Akcja rozgrywa się w wyimaginowanym teatrze dającym schronienie kobietom z różnych stron świata i w różnym czasie uciekającym przed wojnami. W przedstawieniu występuje 12 kobiet i jeden mężczyzna. Towarzyszy im grający na żywo zespół, który prowadzi ukraińska artystka Lesya Verba.
„(beyond) Doomsday Scrolling opowiada o jednym dniu z życia 12 kobiet ukrywających się w teatrze - mikrokosmosie międzykulturowego konfliktu i przyjaźni. Spektakl kończy się akcją oporu, nawiązując do globalnej spuścizny feministycznego aktywizmu artystycznego” – streszczają swój projekt twórcy przedstawienia w reżyserii Kathryn Mederos Syssoyevej.
Rolę uczestniczki Powstania Warszawskiego kreuje mieszkająca w Nowym Jorku Weronika H. Woźniak. Jest ona także współautorką tekstu.

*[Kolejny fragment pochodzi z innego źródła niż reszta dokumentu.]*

(* ===== verification/ExtractTheorems.v ===== *)
(** * What extraction guarantees

    [fold] returns the least cost of every id with the first member that
    attains it ([fold_least]), with positive prices reading the answers off ends
    ([positive_prices_expand]), and folding only the ids that changed, over
    the costs of an earlier fold, gives the answer of a full fold
    ([refresh_is_full]). *)
From S2P Require Import Prelude Words Extract ExtractSpec ExtractTable.
#[local] Open Scope Z_scope.
#[local] Open Scope list_scope.

(** ** Choosing a member *)

Lemma find_first {A} (f : A -> bool) l x : List.find f l = Some x ->
  exists pre post, l = pre ++ x :: post /\ f x = true /\ Forall (fun y => f y = false) pre.
Proof.
  induction l as [|y l IH]; [done|]. cbn. destruct (f y) eqn:E.
  - intros [= ->]. by exists [], l.
  - intros (pre & post & -> & Hx & Hpre)%IH. exists (y :: pre), post. split; [done|]. split; [done|]. by constructor.
Qed.

Lemma find_app {A} (f : A -> bool) l k : List.find f (l ++ k) = match List.find f l with Some x => Some x | None => List.find f k end.
Proof. induction l as [|x l IH]; [done|]. cbn. by destruct (f x). Qed.

Section Choose.
Context (ids : list Z) (outside : Z -> option Z) (members : Z -> list Member).
Hypothesis ids_nodup : NoDup ids.
Hypothesis Hpriced : priced ids outside members.
Context (t : Table) (l : list (nat * Member)).
Hypothesis Htable : table_ok ids outside members t l.
Context (cost : list (option Z)).
Hypothesis Hfinal : final ids outside members l cost.

Notation env := (env ids cost).
Notation mval := (mval ids outside cost).

Definition candidate (id : Z) (m : Member) : bool := bool_decide (mval m = env id) && negb (bool_decide (id ∈ m_children m)).
Definition of_slot (s : nat) (id : Z) (x : nat * Member) : bool := (x.1 =? s)%nat && candidate id x.2.
Definition pick (s : nat) (id : Z) (seen : list (nat * Member)) : option (Z * Z) :=
  c ← env id; x ← List.find (of_slot s id) seen; Some (m_tag x.2, c).

Lemma choose_spec rest : forall k seen chosen, l = seen ++ rest -> k = length seen -> length chosen = length ids ->
  (forall s id, ids !! s = Some id -> chosen !! s = Some (pick s id seen)) ->
  exists chosen', choose t cost (drop k (entries t)) chosen = Some chosen' /\ length chosen' = length ids /\
    forall s id, ids !! s = Some id -> chosen' !! s = Some (pick s id l).
Proof.
  induction rest as [|[s m] rest IH]; intros k seen chosen Hl -> Hlen Hch.
  { rewrite app_nil_r in Hl. subst seen. rewrite drop_ge by (by rewrite (tk_len _ _ _ _ _ Htable)). by exists chosen. }
  assert (l !! length seen = Some (s, m)) as Hq by (rewrite Hl, lookup_app_r, Nat.sub_diag by lia; done).
  destruct (tk_entry _ _ _ _ _ Htable _ s m Hq) as (e & He & Hs & Htag & Hcost & kids & Hkids & Hself).
  destruct (tk_flat _ _ _ _ _ Htable _ s m Hq) as (id & Hid & Hm). rewrite (drop_S _ _ _ He). cbn [choose]. rewrite Hs, Htag.
  assert (s < length ids)%nat as Hlt by (by eapply lookup_lt_Some). pose proof (fi_length _ _ _ _ _ Hfinal) as Hcl.
  assert (forall chosen1, length chosen1 = length ids -> (forall s' id', ids !! s' = Some id' -> chosen1 !! s' = Some (pick s' id' (seen ++ [(s, m)]))) ->
    exists chosen', choose t cost (drop (S (length seen)) (entries t)) chosen1 = Some chosen' /\ length chosen' = length ids /\
      forall s id, ids !! s = Some id -> chosen' !! s = Some (pick s id l)) as Hnext.
  { intros chosen1 Hl1 H1. apply (IH _ (seen ++ [(s, m)])); [by rewrite <- app_assoc|by rewrite length_app, Nat.add_1_r|done|done]. }
  assert (forall s' id', ids !! s' = Some id' -> s' <> s -> pick s' id' (seen ++ [(s, m)]) = pick s' id' seen) as Hother.
  { intros s' id' _ Hne. unfold pick. rewrite find_app. cbn [List.find]. unfold of_slot at 2. cbn [fst snd]. rewrite (proj2 (Nat.eqb_neq s s')) by done. by destruct (List.find _ seen). }
  assert (pick s id (seen ++ [(s, m)]) = pick s id seen -> exists chosen', choose t cost (drop (S (length seen)) (entries t)) chosen = Some chosen' /\ length chosen' = length ids /\
      forall s id, ids !! s = Some id -> chosen' !! s = Some (pick s id l)) as Hskip.
  { intros Heq. apply Hnext; [done|]. intros s' id' Hid'. rewrite (Hch s' id' Hid'). destruct (decide (s' = s)) as [->|]; [|by rewrite Hother].
    assert (id' = id) as -> by congruence. by rewrite Heq. }
  destruct (lookup_lt_is_Some_2 cost s) as [c Hc]; [lia|]. rewrite Hc. cbn [mbind option_bind].
  assert (env id = c) as Henv by (by rewrite (env_at ids ids_nodup cost s id Hid), Hc).
  destruct c as [c|]; [|apply Hskip; unfold pick; by rewrite Henv]. rewrite (Hch s id Hid). cbn [mbind option_bind].
  assert (pick s id (seen ++ [(s, m)]) = match pick s id seen with Some x => Some x | None => if candidate id m then Some (m_tag m, c) else None end) as Hpick.
  { unfold pick. rewrite Henv, find_app. cbn [mbind option_bind List.find]. destruct (List.find _ seen); [done|]. unfold of_slot. cbn [fst snd]. rewrite Nat.eqb_refl. cbn [andb].
    by destruct (candidate id m). }
  destruct (pick s id seen) as [x|] eqn:Ep; [by apply Hskip|]. rewrite Hcost by (done || apply Hfinal). cbn [mbind option_bind]. rewrite Hkids.
  cbn [mbind option_bind]. rewrite (Hself id Hid). unfold candidate in Hpick. rewrite Henv in Hpick.
  case_bool_decide as Hv; [|by apply Hskip]. cbn [andb] in Hpick. case_bool_decide; cbn [negb] in Hpick; [by apply Hskip|].
  apply Hnext; [by rewrite length_insert|]. intros s' id' Hid'. destruct (decide (s' = s)) as [->|Hne].
  - assert (id' = id) as -> by congruence. by rewrite list_lookup_insert_eq, Hpick by lia.
  - rewrite list_lookup_insert_ne by done. by rewrite (Hch s' id' Hid'), Hother.
Qed.
End Choose.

Powiedziała ona PAP, że od lat interesuje ją Polska w 20-leciu międzywojennym i tragizm Powstania Warszawskiego. W scenach, które gra wykorzystuję poezje Anny Świrszczyńskiej z tomiku wierszy "Budowałam Barykadę". Sekwencje muzyczne zainspirował album "Powstanie Warszawskie" autorstwa Lao Che.

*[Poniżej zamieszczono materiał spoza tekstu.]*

Definition set_re v (m : Simulation) := mkSimulation v (dt m) (fs m)
  (vort m) (bdry m) (fldpt m) (diff m) (time m) (sim_is_initialized m)
  (step_has_started m) (step_is_finished m) (stepfuture m).
Definition set_vort v (m : Simulation) := mkSimulation (re m) (dt m) (fs m)
  v (bdry m) (fldpt m) (diff m) (time m) (sim_is_initialized m)
  (step_has_started m) (step_is_finished m) (stepfuture m).
Definition set_bdry v (m : Simulation) := mkSimulation (re m) (dt m) (fs m)
  (vort m) v (fldpt m) (diff m) (time m) (sim_is_initialized m)
  (step_has_started m) (step_is_finished m) (stepfuture m).
Definition set_fldpt v (m : Simulation) := mkSimulation (re m) (dt m) (fs m)
  (vort m) (bdry m) v (diff m) (time m) (sim_is_initialized m)
  (step_has_started m) (step_is_finished m) (stepfuture m).
Definition set_time v (m : Simulation) := mkSimulation (re m) (dt m) (fs m)
  (vort m) (bdry m) (fldpt m) (diff m) v (sim_is_initialized m)
  (step_has_started m) (step_is_finished m) (stepfuture m).
Definition set_sim_is_initialized v (m : Simulation) := mkSimulation (re m)
  (dt m) (fs m) (vort m) (bdry m) (fldpt m) (diff m) (time m) v
  (step_has_started m) (step_is_finished m) (stepfuture m).
Definition set_step_has_started v (m : Simulation) := mkSimulation (re m)
  (dt m) (fs m) (vort m) (bdry m) (fldpt m) (diff m) (time m)
  (sim_is_initialized m) v (step_is_finished m) (stepfuture m).
Definition set_step_is_finished v (m : Simulation) := mkSimulation (re m)
  (dt m) (fs m) (vort m) (bdry m) (fldpt m) (diff m) (time m)
  (sim_is_initialized m) (step_has_started m) v (stepfuture m).
Definition set_stepfuture v (m : Simulation) := mkSimulation (re m)
  (dt m) (fs m) (vort m) (bdry m) (fldpt m) (diff m) (time m)
  (sim_is_initialized m) (step_has_started m) (step_is_finished m) v.

(** constructor *)
Definition Simulation_new (_diff : Diffusion) : Simulation :=
  mkSimulation lit_100 lit_0_01 (lit_0, lit_0, lit_0) [] [] [] _diff lit_0
    false false false None.

(** getters *)
Definition get_hnu (m : Simulation) : S := s_sqrt (dt m /! re m).
Definition get_ips (m : Simulation) : S :=
  get_nom_sep_scaled (diff m) *! get_hnu m.
Definition get_vdelta (m : Simulation) : S :=
  get_particle_overlap (diff m) *! get_ips m.
Definition get_time (m : Simulation) : S := time m.

Definition is_initialized (m : Simulation) : bool := sim_is_initialized m.
Definition set_initialized (m : Simulation) : Simulation :=
  set_sim_is_initialized true m.

(** set up the particles *)
Definition add_particles (_invec : list S) (m : Simulation)
    : result Simulation :=
  if length _invec =? 0 then Ok m else
  (* make sure we're getting full particles *)
  assert (length _invec mod 7 =? 0) "_invec.size() % 7 == 0";;
  (* add the vdelta to each particle and pass it on *)
  let thisvd := get_vdelta m in
  let _invec :=
    for_loop_by 6 (length _invec) 7 (fun i v => <[i := thisvd]> v) _invec in
  (* if no collections exist *)
  if length (vort m) =? 0 then
    (* make a new collection *)
    Ok (set_vort (vort m ++ [Points_ctor _invec active lagrangian]) m)
  else
    (* HACK - add all particles to first collection *)
    Ok (set_vort (alter (add_new _invec) (length (vort m) - 1) (vort m)) m).
(** [std::visit(visitor, src, targ)] for [src] the [k]-th collection of
    [srcs]: the sources are the collections as they are at that moment. *)
Definition visit_from (srcs : list Collection) (k : nat) (targ : Collection)
    : Collection :=
  match srcs !! k with
  | Some src => influence src targ
  | None => targ
  end.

„Twarze młodych powstańców na zdjęciach, w archiwach filmowych, ich historie zapisane w wielu książkach i na skrawkach papieru przez ich samych - niektóre zachowane do dzisiaj - są nie do zapomnienia. Chcę przebić się przez kontrowersyjny heroizm, który jest częścią polskiej tożsamości i pokazać ludziom duszę młodego człowieka, na którego miłość nie zasługuje świat" – powiedziała Weronika Woźniak.
Reżyserka spektaklu wskazuje na horror i szok po rosyjskiej inwazji na Ukrainę oraz horror wynikający z cykliczności wojen na świecie. Zwraca uwagę na rosnące poczucie niemocy.
„Jestem wściekła jako kobieta na przerażający wpływ wojny na kobiety. Jestem wściekła, jako kobieta, z powodu tego, jak elokwentne, pełne pasji krzyki kobiet są wciąż pomijane, wymazywane, i tłumione na arenie międzynarodowej” – powiedziała Kathryn Mederos Syssoyeva.